Extracted data entries:
==============================
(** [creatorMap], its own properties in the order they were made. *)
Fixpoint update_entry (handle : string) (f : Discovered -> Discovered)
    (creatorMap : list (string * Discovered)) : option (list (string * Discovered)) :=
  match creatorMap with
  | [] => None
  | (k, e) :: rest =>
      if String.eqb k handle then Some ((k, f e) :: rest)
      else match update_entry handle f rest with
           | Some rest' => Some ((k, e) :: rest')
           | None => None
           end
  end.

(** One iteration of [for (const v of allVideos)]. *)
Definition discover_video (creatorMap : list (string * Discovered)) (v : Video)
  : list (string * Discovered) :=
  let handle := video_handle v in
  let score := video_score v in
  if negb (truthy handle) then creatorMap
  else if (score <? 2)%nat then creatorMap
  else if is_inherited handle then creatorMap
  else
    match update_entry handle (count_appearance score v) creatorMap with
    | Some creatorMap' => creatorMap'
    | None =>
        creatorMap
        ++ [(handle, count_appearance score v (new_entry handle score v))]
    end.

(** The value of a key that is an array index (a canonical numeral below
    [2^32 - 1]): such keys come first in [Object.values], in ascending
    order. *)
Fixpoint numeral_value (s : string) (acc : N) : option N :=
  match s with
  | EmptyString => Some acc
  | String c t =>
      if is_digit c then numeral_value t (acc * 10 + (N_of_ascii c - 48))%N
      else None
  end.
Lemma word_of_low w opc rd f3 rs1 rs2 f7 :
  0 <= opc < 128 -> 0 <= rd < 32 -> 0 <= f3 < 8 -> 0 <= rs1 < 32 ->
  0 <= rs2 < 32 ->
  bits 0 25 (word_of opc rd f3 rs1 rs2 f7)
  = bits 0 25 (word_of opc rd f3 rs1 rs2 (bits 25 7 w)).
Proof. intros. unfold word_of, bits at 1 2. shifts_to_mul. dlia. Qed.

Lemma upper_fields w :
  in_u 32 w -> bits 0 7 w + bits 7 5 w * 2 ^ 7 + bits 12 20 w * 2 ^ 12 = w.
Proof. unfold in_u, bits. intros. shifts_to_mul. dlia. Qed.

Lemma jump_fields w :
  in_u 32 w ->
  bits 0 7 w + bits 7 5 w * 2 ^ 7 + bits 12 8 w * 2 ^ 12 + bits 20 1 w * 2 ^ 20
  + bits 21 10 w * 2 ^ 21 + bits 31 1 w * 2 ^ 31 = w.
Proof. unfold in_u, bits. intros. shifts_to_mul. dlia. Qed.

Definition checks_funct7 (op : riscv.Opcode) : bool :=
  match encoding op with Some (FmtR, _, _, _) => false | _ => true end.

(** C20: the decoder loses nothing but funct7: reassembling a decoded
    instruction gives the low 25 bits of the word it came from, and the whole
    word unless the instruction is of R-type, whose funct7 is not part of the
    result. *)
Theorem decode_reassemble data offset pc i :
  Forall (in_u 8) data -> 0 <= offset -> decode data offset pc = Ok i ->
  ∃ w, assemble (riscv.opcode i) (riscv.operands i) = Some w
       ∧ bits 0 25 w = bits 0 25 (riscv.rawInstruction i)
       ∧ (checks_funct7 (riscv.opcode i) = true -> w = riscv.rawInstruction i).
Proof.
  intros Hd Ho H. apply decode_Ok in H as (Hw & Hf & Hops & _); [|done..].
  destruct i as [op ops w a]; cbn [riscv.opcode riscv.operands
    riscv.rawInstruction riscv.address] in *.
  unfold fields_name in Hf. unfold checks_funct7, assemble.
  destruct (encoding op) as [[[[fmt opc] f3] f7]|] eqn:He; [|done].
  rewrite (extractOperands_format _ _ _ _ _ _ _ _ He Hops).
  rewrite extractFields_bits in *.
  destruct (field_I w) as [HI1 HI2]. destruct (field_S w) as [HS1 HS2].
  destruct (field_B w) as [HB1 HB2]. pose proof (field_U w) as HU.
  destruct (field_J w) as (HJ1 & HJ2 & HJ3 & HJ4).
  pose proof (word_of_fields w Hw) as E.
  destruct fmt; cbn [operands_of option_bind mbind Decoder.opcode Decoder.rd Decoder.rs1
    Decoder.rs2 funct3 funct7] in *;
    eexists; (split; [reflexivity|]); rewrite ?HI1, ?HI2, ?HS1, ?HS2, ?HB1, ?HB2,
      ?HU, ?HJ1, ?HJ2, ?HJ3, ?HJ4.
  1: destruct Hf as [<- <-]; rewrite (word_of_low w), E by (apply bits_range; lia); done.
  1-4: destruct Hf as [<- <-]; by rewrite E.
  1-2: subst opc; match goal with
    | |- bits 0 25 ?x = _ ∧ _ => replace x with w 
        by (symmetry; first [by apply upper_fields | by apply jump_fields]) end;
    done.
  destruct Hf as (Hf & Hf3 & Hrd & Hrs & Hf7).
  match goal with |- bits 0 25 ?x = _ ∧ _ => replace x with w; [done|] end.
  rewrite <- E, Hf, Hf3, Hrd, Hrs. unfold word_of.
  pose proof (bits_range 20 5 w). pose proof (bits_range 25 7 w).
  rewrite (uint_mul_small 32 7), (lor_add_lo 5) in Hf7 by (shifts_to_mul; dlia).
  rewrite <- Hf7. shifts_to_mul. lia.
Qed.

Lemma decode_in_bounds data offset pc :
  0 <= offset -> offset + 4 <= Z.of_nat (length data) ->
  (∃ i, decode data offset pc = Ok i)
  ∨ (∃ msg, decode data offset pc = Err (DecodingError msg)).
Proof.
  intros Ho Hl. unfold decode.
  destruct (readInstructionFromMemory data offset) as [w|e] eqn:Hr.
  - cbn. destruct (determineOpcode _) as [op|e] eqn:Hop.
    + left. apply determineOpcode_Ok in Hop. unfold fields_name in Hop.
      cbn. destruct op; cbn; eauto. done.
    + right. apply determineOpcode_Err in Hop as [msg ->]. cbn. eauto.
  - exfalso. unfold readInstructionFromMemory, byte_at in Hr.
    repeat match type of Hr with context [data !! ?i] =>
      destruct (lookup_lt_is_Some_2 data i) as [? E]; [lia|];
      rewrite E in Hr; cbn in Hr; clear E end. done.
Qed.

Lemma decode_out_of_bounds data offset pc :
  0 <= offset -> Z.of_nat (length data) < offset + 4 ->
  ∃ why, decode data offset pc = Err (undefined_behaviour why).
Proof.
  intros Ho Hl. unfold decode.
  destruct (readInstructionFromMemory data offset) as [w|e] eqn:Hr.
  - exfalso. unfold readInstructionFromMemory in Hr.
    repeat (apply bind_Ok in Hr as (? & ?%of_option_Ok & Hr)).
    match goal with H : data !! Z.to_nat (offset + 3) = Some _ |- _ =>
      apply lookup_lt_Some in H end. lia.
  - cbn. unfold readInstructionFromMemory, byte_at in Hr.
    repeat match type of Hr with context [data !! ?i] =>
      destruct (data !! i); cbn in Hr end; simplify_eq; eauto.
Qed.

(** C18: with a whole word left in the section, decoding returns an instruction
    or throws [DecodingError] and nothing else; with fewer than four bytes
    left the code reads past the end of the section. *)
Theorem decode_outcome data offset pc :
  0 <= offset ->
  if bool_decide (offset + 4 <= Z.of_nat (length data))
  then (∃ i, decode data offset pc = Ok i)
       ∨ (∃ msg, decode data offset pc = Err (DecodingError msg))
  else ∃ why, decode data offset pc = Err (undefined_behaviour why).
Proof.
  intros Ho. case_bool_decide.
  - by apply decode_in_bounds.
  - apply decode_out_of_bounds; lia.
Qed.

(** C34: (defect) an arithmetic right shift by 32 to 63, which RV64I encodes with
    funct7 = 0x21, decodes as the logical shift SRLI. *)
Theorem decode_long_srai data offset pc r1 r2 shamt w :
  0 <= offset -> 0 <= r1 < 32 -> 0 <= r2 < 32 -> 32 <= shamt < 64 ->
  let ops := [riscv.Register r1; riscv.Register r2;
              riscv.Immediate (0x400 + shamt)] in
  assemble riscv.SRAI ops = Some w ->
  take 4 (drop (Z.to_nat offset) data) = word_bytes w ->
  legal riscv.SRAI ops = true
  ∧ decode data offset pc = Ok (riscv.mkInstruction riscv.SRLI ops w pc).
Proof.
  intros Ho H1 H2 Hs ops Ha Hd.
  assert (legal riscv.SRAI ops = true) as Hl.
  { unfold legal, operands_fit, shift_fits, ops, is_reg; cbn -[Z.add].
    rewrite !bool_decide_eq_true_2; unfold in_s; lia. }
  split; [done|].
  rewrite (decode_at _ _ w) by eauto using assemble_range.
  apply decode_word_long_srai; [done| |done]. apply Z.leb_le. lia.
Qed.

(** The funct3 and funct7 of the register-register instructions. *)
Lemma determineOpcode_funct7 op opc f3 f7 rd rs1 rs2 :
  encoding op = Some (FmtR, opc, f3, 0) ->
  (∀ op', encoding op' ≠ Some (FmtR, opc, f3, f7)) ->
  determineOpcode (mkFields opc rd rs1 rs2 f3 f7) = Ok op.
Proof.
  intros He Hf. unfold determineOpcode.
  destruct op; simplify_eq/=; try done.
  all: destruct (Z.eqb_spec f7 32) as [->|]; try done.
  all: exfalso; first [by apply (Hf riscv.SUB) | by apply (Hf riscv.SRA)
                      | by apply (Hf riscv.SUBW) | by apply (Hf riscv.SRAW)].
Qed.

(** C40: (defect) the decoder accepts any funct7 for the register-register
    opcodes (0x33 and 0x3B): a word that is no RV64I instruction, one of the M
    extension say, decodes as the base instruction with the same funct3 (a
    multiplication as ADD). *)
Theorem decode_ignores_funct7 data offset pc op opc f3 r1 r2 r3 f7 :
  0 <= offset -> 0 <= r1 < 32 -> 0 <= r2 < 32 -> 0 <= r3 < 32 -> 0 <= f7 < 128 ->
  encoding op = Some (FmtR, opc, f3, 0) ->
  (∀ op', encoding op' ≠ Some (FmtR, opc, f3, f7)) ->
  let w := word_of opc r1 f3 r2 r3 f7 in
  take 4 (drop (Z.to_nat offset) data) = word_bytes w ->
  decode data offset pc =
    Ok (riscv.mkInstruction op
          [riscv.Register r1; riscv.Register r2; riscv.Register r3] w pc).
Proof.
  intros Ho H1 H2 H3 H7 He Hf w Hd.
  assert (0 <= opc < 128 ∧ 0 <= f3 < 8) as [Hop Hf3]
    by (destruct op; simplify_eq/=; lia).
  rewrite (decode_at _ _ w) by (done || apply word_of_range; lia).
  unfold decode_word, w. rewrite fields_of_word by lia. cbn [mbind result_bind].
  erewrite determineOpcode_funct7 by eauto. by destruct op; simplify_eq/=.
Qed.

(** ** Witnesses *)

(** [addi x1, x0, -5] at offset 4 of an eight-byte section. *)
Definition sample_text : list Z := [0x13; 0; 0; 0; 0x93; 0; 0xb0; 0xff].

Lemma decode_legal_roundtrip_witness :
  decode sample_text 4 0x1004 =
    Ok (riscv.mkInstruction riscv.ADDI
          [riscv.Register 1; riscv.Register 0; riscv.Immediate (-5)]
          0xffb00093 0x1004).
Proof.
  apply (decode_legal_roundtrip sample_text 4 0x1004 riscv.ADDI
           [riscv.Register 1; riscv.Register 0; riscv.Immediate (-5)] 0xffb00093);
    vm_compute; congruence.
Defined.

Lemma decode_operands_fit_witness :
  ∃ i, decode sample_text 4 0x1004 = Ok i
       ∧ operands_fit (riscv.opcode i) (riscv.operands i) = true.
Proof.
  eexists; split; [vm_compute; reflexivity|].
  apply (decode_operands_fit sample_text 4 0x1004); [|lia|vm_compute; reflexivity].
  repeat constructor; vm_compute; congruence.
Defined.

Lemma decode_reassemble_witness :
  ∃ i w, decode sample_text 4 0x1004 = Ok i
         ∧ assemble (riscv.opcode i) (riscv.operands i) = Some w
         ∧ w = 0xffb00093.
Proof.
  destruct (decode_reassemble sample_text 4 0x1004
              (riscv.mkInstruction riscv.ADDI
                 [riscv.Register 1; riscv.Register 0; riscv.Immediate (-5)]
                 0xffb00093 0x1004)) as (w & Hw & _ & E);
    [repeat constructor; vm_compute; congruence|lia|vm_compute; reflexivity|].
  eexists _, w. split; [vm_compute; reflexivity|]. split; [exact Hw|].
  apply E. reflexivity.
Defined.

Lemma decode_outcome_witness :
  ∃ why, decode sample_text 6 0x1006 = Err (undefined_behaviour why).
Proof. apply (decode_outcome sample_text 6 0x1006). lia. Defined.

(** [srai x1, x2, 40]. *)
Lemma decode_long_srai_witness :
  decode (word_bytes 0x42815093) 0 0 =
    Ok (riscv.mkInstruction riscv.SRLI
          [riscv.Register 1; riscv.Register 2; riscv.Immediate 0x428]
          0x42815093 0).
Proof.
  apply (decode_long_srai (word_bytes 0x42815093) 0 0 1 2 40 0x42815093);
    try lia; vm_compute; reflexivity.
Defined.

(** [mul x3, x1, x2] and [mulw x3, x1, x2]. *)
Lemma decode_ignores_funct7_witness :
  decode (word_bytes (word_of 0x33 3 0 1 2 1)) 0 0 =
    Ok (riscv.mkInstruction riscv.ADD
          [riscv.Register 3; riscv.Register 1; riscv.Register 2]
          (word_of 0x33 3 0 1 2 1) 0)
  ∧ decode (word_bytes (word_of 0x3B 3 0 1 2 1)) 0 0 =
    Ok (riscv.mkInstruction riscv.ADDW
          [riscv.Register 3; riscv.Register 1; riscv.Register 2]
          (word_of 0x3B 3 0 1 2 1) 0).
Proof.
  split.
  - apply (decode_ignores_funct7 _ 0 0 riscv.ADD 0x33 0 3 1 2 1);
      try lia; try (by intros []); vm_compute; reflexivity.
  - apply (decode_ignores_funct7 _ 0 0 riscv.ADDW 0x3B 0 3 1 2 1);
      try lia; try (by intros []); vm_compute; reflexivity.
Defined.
==============================
**Your objective:**
Retype only the stretch of lines above starting at the one with "in_u 32 w -> bits" and stopping at the one with "Definition checks_funct7 (op", exactly as written, with both kept.

**Response area:**
  in_u 32 w -> bits 0 7 w + bits 7 5 w * 2 ^ 7 + bits 12 20 w * 2 ^ 12 = w.
Proof. unfold in_u, bits. intros. shifts_to_mul. dlia. Qed.

Lemma jump_fields w :
  in_u 32 w ->
  bits 0 7 w + bits 7 5 w * 2 ^ 7 + bits 12 8 w * 2 ^ 12 + bits 20 1 w * 2 ^ 20
  + bits 21 10 w * 2 ^ 21 + bits 31 1 w * 2 ^ 31 = w.
Proof. unfold in_u, bits. intros. shifts_to_mul. dlia. Qed.

Definition checks_funct7 (op : riscv.Opcode) : bool :=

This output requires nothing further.